(Data under study)
_ _ _

(* ===== verification/Prelude.v ===== *)
(** Verification of the HOCO storage path.

    HOCO is a fork of PostgreSQL 16.0 that stores text in a run-length compressed form and
    works on that form without decompressing it.  This development models, at the level of
    bytes, the path such a value takes: the codecs, the headers of variable-length data, the
    toaster that compresses values or moves them to a table of chunks, the heap tuples that
    hold what the toaster leaves, the pages the tuples are stored on, the hocotext type that compares and cuts compressed values,
    and the text type whose operations hocotext has to agree with.  Paths below are relative
    to src/postgresql-16.0/.

    How the parts work together.  A row is formed by heap_form_tuple (HeapTuple).  If it is
    too wide, heap_toast_insert_or_update (HeapToast) compresses its values
    (ToastCompression, on the codecs Rle and Pglz), moves them out of line (ToastStore, with
    value ids from Oids), and forms the tuple again.  heap_insert (HeapInsert) puts the tuple
    into a slot of a page (Page), which is found by way of the free space map (HeapSpace, Fsm),
    and from where heap_fetch reads it.  A reader gets at a column with
    heap_deform_tuple or heap_getattr and at its contents with detoast_attr and its relatives
    (Detoast).  The operators of hocotext (Hocotext) take a datum in any of these forms and
    work on the tokens of the run-length code; those of text (Text, TextSearch) detoast it, or
    a slice of it, and work on its characters, whose lengths and validity are the business of
    Wchar.  The relation [holds E v data] of Detoast, "the datum v stands for the bytes data",
    is the interface between the two halves: the storage theorems establish it, the theorems
    about operators assume it, and what else they assume is listed below.

    Conventions.  A C integer is a Z; where its width matters the wrap-around is written out
    ([wrap32], [int32_of]).  Memory is a list of bytes; reads and writes are checked and an
    access outside gives [Ub], so that a theorem with a result [Ok] is also one of memory
    safety for the memory that is modelled in this way.  The output of a codec is a list that
    grows; whether it fits the memory requested for it is treated apart.  For RLE, which writes
    more than it requests, what is written is compared with the usable size of the chunk
    ([chunk_space], a parameter; AllocSetAlloc's sizes are [AllocSetChunkSize]), and [Ub] is the
    result beyond it.  PGLZ stays within its requests (pglz_compress_output,
    pglz_decompress_safe); for liblz4 this is part of what it documents.  ereport(ERROR) gives [Ereport].  A loop is [iter fuel body state]; the fuel is
    the obvious bound on the number of rounds (the length of the input and one, or 2^32 for
    the counter of object ids; in the free space map 16 rounds from a slot of a page to its root
    or back, two attempts at a page, which a rebuild makes consistent, and 30010 pages for a
    search, three levels for each of at most 10002 starts; in the search for a page for a tuple
    twice the number of blocks and ten), a loop that ran out of it would give
    [Fuel], and the theorems say [Ok] or [Ereport], so they are theorems of total correctness.  Asserts, pfree,
    interrupts and memory contexts are not modelled; palloc is its size check.

    Conditions of the theorems, where the code does not work without them.  [method_ok]: a
    column's compression method can be applied to its value; for RLE this says that the literal
    buffer is not overrun ([rle_buffer_ok]) and that the chunks have a spare byte
    ([compress_room], [value_room]), for LZ4 that liblz4 is there ([Lz4Ok]).  It is part of
    [updatable], which the theorems about the toaster and heap_insert assume.  [value_room] is
    part of [holds] for an RLE value, since detoasting it is undefined without it;
    [slice_fits] is the like for reading a slice.  rle_result_overrun says exactly when these
    fail, and rle_overrun_unreadable and rle_value_lost what becomes of a value whose literals
    overran their buffer.  [comparable_values]: the comparison of hocotext handles compressed
    values only if they are RLE and not next to a one-byte header; hocotext_other_method and
    hocotext_short_misread say what it does otherwise.

    Files, in the order of dependence, with the sources they model:
    - Prelude: results, loops, bytes, little-endian words, the tactics [bind], [zl], [ztests]
      and [solve_bytes].
    - Rle: src/common/rle_compress.c.  The token format as a list of runs and literals; the
      round trip of compressor and decompressor, the prefix property, bounds, and the two ways
      in which the literal buffer loses data.
    - Varatt: src/include/varatt.h and the headers of compressed data; each form of a datum
      with the macros evaluated on it.
    - Pglz, PglzHist, PglzItems, PglzCodec: src/common/pg_lzcompress.c.  The history table as
      linked lists in arrays, the match search, the format as items, compressor and
      decompressor.
    - ToastCompression: src/backend/access/common/toast_compression.c and the compression half
      of toast_internals.c.  liblz4 is a parameter with the class [Lz4Ok] of what its manual
      promises, the allocator one with no more than the size of its chunks.  What a codec
      promises is the class [Codec], with an instance for each method; the values for which RLE
      does not keep the promise.
    - Oids: GetNewObjectId (transam/varsup.c) and GetNewOidWithIndex (catalog/catalog.c).
    - ToastStore, ToastSave: toast_save_datum, toast_delete_datum (toast_internals.c) and
      heap_fetch_toast_slice (heap/heaptoast.c) on a database of chunk rows: what is saved is
      read back, other values are not touched, deleted ones are gone.
    - Detoast: src/backend/access/common/detoast.c and pg_detoast_datum* of fmgr.c.
    - HeapTuple, HeapTupleForm, HeapTupleDeform, HeapTupleGetattr, HeapTupleExpand:
      src/backend/access/common/heaptuple.c.  The layout of a tuple, the round trip of forming
      and deforming, the agreement of the ways to read one column, copies, minimal and
      expanded tuples.
    - HeapToast, HeapToastValues, HeapToastRounds, HeapToastUpdate: access/table/toast_helper.c
      and heap/heaptoast.c.  INSERT, UPDATE and DELETE of wide rows: the row that is stored is
      the row that was given, it fits as far as the storage classes allow, and no value that
      another row refers to is lost.
    - Hocotext, HocotextCmp, HocotextExtract: contrib/hocotext/hocotext.c.  The comparison of
      compressed values token by token against the comparison of their contents; extraction.
    - Wchar, Mbchar, Utf8: src/common/wchar.c, src/include/port/simd.h and the counting
      functions of src/backend/utils/mb/mbutils.c.  Validation in all encodings; the UTF-8
      automaton packed into 32-bit words, with its vector fast path.
    - StringInfo: src/common/stringinfo.c.
    - PqFormat: the pq_send* and pq_getmsg* functions of libpq/pqformat.c and pqformat.h that
      binary values are sent and received with.
    - Text, TextOps, TextCmp: src/backend/utils/adt/varlena.c, text values as sequences of
      characters; the agreement of hocotext with text.
    - TextSearch, TextSearchBmh, TextSearchOps: the text_position_* functions of varlena.c and
      what is built on them.
    - Page, PageOk, PageOps, PageCompact, PageIndex: src/backend/storage/page/bufpage.c with
      bufpage.h and itemid.h.  A page as a list of slots: adding items, deleting and
      overwriting them, defragmenting; the free space a page reports can be used.
    - HeapInsert: RelationPutHeapTuple (heap/hio.c) and the parts of heap_insert and heap_fetch
      (heap/heapam.c) that handle the tuple and its page: a row that was toasted and inserted
      is read back.
    - Encode, EncodeOk: src/backend/utils/adt/encode.c.  The hex, base64 and escape encodings:
      what is encoded is decoded again, the lengths that are computed in advance hold, and
      decoding is memory safe on every input.
    - Bytea, ByteaOk: the bytea type of varlena.c.  Input and output in both formats, the binary
      format, and the functions on bytes and bits against lists of bytes.
    - StringAgg: the string_agg aggregates of varlena.c with their parallel forms: the workers'
      states, serialized, sent, received and combined, give what one process would.
    - FsmPage: src/backend/storage/freespace/fsmpage.c.  A page of the free space map is a
      binary tree of maxima; the search that climbs and descends in it is first fit from a hint,
      and a torn page is repaired.
    - Fsm, FsmOk: src/backend/storage/freespace/freespace.c.  The tree of such pages in a file:
      what is recorded is read back, a search ends and returns a block with enough space, and
      after a vacuum it fails only when there is none; truncation.  The maps that the operations
      make are an inductive relation, [reachable], with its invariant.
    - HeapSpace, HeapSpaceOk: the rest of heap/hio.c, and heap_insert with the page it chooses.
      A page with room for the tuple is always found, because every page that proves too full is
      recorded as such; the row is stored there and all others stay; and the block that
      RelationAddBlocks leaves out when it updates the map.

    Not modelled, and why.  The TADOC prototype (src/common/tadoc_compress.c and
    src/unit-test/) is not built and has no defined behaviour: it does not compile, or writes
    through memory that was never allocated.  Buffers, checksums, locks, visibility and logging
    lie below the pages and tables of rows assumed here, which an operation takes and returns as
    values, as it does the free space map; its use in recovery is left out with the log.  The
    planner, executor, connections and client programs lie above.  The chunk rows of the toast
    tables are rows of a table and are not followed to pages.  Of varlena.c the sort support,
    format and the identifier functions are left out, of wchar.c the conversions to wide
    characters and the display lengths, of pqformat.c the messages of the protocol itself.  The
    program src/unit-test/sequitur.cc only prints and is used by nothing else.  What a collation of
    the operating system says of two strings is a parameter ([strncoll]). *)

From stdpp Require Export base list gmap strings.
From Stdlib Require Export ZArith Lia.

_ _ _

(What is needed) Using the records above, output exactly the lines from the first through the line that contains "safety for the", with both of those included.

(Result for this task)
(* ===== verification/Prelude.v ===== *)
(** Verification of the HOCO storage path.

    HOCO is a fork of PostgreSQL 16.0 that stores text in a run-length compressed form and
    works on that form without decompressing it.  This development models, at the level of
    bytes, the path such a value takes: the codecs, the headers of variable-length data, the
    toaster that compresses values or moves them to a table of chunks, the heap tuples that
    hold what the toaster leaves, the pages the tuples are stored on, the hocotext type that compares and cuts compressed values,
    and the text type whose operations hocotext has to agree with.  Paths below are relative
    to src/postgresql-16.0/.

    How the parts work together.  A row is formed by heap_form_tuple (HeapTuple).  If it is
    too wide, heap_toast_insert_or_update (HeapToast) compresses its values
    (ToastCompression, on the codecs Rle and Pglz), moves them out of line (ToastStore, with
    value ids from Oids), and forms the tuple again.  heap_insert (HeapInsert) puts the tuple
    into a slot of a page (Page), which is found by way of the free space map (HeapSpace, Fsm),
    and from where heap_fetch reads it.  A reader gets at a column with
    heap_deform_tuple or heap_getattr and at its contents with detoast_attr and its relatives
    (Detoast).  The operators of hocotext (Hocotext) take a datum in any of these forms and
    work on the tokens of the run-length code; those of text (Text, TextSearch) detoast it, or
    a slice of it, and work on its characters, whose lengths and validity are the business of
    Wchar.  The relation [holds E v data] of Detoast, "the datum v stands for the bytes data",
    is the interface between the two halves: the storage theorems establish it, the theorems
    about operators assume it, and what else they assume is listed below.

    Conventions.  A C integer is a Z; where its width matters the wrap-around is written out
    ([wrap32], [int32_of]).  Memory is a list of bytes; reads and writes are checked and an
    access outside gives [Ub], so that a theorem with a result [Ok] is also one of memory
    safety for the memory that is modelled in this way.  The output of a codec is a list that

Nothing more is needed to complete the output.